▶ What this task involves:
Copy exactly the lines of the records below, and only those lines, beginning with the line that contains "fact true of" and ending with the line that contains "(forall s', LStore".

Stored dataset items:

--------------------------------

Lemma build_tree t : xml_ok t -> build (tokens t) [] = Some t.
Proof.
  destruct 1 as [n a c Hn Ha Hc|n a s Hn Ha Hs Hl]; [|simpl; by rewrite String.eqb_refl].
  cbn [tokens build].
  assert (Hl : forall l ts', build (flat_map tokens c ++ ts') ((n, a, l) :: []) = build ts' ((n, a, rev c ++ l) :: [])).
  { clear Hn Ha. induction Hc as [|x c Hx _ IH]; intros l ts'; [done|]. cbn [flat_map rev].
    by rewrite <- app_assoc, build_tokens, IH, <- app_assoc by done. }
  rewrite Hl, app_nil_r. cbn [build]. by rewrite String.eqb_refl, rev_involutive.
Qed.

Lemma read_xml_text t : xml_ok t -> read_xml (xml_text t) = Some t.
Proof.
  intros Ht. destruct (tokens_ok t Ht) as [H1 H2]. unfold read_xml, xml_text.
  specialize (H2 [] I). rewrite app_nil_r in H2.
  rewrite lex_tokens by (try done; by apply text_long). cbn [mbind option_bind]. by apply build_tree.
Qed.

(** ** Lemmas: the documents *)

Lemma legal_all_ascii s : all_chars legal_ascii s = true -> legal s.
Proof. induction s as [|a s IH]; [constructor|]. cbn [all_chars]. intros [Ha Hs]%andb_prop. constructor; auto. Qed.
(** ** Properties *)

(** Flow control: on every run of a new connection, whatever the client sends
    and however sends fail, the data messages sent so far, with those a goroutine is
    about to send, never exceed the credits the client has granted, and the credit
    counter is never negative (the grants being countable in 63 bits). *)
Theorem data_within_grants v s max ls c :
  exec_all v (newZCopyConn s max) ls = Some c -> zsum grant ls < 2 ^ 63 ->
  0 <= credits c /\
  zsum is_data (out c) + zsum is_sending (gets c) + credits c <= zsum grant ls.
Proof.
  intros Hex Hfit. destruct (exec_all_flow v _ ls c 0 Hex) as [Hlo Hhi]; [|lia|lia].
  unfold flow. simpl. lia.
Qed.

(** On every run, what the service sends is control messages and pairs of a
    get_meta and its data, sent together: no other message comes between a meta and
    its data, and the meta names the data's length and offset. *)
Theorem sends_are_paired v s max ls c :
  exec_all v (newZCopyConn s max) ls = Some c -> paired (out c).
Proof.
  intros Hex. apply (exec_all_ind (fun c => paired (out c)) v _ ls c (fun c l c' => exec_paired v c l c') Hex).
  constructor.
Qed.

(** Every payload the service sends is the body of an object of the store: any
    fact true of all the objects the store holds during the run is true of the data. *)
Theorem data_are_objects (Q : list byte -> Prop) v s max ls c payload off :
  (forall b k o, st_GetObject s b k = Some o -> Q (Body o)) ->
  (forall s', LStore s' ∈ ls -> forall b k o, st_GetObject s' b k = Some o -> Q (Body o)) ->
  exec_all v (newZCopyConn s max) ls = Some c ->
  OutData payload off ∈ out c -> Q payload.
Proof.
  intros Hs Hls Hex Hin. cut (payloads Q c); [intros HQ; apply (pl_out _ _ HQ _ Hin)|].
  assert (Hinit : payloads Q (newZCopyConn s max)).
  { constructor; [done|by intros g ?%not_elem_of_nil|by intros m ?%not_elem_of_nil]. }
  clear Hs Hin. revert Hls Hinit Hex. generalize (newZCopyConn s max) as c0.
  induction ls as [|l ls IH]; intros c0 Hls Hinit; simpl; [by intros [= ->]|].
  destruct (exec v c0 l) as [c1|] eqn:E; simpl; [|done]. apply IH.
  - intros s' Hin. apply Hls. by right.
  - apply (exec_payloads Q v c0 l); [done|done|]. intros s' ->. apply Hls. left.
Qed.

--------------------------------

▶ Written answer:
    fact true of all the objects the store holds during the run is true of the data. *)
Theorem data_are_objects (Q : list byte -> Prop) v s max ls c payload off :
  (forall b k o, st_GetObject s b k = Some o -> Q (Body o)) ->
  (forall s', LStore s' ∈ ls -> forall b k o, st_GetObject s' b k = Some o -> Q (Body o)) ->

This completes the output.